Dataset entries

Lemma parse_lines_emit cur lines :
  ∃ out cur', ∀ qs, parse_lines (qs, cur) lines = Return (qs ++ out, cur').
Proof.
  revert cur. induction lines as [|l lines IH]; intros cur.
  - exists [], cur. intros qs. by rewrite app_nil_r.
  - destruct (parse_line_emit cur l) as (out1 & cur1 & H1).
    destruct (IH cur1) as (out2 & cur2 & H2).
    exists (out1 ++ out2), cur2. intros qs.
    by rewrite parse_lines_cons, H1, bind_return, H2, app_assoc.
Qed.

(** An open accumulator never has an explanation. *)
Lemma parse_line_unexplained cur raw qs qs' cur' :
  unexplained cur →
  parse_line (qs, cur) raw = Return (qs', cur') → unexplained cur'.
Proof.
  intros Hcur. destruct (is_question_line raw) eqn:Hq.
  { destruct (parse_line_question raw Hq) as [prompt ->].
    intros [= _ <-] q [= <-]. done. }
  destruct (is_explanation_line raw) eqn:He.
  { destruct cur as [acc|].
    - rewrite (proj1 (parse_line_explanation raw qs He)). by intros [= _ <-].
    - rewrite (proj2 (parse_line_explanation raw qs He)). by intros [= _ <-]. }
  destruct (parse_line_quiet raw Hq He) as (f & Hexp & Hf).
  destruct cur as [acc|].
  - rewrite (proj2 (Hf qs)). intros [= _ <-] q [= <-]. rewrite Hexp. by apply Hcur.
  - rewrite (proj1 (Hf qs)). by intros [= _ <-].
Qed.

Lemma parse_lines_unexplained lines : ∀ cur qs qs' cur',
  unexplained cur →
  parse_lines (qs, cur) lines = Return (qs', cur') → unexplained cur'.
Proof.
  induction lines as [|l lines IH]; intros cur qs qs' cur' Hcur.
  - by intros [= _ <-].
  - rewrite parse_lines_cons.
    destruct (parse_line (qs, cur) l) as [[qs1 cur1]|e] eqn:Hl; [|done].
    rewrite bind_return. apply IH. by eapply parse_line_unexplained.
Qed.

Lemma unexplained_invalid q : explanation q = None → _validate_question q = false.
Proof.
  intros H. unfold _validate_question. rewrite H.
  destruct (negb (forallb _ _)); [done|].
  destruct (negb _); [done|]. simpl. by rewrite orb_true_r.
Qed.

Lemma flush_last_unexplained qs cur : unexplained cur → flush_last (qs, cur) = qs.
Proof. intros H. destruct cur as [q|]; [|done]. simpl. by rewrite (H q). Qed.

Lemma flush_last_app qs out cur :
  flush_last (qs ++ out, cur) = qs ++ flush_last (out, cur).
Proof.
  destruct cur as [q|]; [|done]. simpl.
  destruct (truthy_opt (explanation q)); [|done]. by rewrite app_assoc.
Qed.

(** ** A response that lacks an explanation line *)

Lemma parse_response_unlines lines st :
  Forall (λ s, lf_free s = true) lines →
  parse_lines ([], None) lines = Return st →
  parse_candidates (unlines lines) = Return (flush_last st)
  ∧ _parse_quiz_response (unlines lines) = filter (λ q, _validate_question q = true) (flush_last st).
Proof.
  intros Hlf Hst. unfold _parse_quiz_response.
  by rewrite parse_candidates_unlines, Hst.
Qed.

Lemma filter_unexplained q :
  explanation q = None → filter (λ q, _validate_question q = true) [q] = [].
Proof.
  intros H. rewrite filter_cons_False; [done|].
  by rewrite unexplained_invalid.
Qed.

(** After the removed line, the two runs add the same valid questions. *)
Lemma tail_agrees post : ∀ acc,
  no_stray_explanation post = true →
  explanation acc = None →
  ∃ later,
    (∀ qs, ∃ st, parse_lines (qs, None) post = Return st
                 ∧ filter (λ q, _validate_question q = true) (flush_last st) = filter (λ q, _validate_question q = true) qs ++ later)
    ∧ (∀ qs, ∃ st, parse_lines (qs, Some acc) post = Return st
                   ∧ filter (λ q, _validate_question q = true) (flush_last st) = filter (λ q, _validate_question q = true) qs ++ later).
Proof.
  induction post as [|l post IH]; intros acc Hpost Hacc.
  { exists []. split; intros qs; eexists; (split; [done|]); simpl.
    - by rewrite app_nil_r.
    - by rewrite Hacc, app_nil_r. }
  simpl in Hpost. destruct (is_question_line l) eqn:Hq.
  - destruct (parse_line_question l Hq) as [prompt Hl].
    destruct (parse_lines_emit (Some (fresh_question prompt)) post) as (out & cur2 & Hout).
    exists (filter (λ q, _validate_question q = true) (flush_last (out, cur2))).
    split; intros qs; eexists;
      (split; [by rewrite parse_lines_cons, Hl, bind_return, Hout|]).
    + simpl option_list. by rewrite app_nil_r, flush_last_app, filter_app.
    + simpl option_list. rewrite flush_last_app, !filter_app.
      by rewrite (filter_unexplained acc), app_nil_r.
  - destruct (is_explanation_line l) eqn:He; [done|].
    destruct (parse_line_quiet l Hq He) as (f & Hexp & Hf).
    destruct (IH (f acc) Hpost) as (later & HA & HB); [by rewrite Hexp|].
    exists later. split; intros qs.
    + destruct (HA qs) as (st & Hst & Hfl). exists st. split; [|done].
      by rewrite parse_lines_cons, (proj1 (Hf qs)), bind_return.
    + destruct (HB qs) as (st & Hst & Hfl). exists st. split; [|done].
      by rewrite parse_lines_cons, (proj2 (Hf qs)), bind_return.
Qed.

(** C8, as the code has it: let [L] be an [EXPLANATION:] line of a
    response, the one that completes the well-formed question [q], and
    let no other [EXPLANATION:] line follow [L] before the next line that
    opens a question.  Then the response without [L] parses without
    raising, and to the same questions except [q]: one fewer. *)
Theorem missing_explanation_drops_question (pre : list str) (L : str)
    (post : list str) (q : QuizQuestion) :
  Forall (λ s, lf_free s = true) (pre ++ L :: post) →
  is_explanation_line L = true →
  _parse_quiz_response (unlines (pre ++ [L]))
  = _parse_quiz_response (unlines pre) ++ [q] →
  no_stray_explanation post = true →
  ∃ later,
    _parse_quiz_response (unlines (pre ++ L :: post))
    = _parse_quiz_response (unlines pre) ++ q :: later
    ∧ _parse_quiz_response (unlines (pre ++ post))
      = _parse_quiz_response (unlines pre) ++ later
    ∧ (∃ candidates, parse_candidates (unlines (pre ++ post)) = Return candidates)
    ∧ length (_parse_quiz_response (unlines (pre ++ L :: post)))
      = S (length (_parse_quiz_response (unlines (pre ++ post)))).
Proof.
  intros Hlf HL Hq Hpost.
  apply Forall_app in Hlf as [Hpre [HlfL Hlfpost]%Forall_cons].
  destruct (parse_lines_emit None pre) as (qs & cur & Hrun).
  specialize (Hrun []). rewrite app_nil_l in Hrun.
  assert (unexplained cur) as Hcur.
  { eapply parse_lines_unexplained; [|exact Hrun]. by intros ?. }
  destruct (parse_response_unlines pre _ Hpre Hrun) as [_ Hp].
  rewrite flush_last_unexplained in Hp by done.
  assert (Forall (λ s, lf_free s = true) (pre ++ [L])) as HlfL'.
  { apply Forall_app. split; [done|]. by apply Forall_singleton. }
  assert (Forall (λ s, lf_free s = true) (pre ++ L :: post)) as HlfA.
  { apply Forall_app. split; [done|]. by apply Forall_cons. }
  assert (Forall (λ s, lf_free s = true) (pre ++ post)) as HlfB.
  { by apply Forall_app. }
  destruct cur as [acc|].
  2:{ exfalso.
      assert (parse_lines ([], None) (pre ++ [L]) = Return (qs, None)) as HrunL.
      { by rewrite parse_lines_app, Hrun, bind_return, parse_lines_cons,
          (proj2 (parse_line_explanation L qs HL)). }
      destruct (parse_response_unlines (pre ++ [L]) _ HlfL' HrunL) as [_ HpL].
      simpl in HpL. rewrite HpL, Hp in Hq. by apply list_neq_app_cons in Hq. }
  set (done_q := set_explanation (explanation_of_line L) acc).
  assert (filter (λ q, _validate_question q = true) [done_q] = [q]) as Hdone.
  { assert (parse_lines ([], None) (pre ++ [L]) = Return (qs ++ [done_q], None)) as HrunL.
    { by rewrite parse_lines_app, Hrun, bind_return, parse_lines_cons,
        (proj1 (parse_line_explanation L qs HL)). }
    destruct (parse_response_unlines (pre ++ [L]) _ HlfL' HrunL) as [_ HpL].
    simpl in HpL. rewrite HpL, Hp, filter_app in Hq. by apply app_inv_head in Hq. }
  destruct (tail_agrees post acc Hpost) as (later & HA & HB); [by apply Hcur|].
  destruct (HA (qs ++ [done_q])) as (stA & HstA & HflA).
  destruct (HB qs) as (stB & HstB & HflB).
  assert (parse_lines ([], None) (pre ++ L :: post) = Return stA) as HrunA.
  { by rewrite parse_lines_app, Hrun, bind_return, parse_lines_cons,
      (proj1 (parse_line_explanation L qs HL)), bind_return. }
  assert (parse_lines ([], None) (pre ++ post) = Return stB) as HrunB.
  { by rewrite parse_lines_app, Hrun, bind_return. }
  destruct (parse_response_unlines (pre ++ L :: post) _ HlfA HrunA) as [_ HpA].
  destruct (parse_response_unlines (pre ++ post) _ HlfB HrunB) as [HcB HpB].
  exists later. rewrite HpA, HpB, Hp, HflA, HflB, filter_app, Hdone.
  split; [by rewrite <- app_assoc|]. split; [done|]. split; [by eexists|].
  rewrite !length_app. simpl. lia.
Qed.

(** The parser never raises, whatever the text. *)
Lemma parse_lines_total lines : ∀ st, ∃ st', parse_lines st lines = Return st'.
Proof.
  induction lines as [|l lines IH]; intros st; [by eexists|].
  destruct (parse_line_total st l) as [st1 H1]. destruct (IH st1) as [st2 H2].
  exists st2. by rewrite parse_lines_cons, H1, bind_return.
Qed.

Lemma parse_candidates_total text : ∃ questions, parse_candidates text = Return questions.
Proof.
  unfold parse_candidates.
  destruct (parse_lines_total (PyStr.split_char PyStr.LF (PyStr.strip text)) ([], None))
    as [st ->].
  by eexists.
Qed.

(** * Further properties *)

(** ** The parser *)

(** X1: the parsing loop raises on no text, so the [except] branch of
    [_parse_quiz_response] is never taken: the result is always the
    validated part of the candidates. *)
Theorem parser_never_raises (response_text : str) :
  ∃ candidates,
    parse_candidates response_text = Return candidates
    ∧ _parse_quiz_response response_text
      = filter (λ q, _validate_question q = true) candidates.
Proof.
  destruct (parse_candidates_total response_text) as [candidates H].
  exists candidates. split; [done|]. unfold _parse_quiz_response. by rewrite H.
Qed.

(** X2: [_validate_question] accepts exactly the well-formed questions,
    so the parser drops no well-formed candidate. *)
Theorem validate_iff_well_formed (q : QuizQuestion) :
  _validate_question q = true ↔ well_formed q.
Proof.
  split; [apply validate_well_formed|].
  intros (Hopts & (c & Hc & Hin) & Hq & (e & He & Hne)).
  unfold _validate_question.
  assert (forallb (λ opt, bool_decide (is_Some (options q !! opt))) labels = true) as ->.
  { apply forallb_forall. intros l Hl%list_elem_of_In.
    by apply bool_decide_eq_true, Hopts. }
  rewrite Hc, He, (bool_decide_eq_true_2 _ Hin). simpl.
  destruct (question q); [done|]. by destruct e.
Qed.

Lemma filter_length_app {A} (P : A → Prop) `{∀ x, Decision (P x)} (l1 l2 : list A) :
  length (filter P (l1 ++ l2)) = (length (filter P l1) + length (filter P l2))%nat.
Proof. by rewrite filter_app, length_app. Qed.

Work required
The answer must consist of each line from the data that includes the string "Lemma".

Response to this task
Lemma parse_lines_emit cur lines :
Lemma parse_line_unexplained cur raw qs qs' cur' :
Lemma parse_lines_unexplained lines : ∀ cur qs qs' cur',
Lemma unexplained_invalid q : explanation q = None → _validate_question q = false.
Lemma flush_last_unexplained qs cur : unexplained cur → flush_last (qs, cur) = qs.
Lemma flush_last_app qs out cur :
Lemma parse_response_unlines lines st :
Lemma filter_unexplained q :
Lemma tail_agrees post : ∀ acc,
Lemma parse_lines_total lines : ∀ st, ∃ st', parse_lines st lines = Return st'.
Lemma parse_candidates_total text : ∃ questions, parse_candidates text = Return questions.
Lemma filter_length_app {A} (P : A → Prop) `{∀ x, Decision (P x)} (l1 l2 : list A) :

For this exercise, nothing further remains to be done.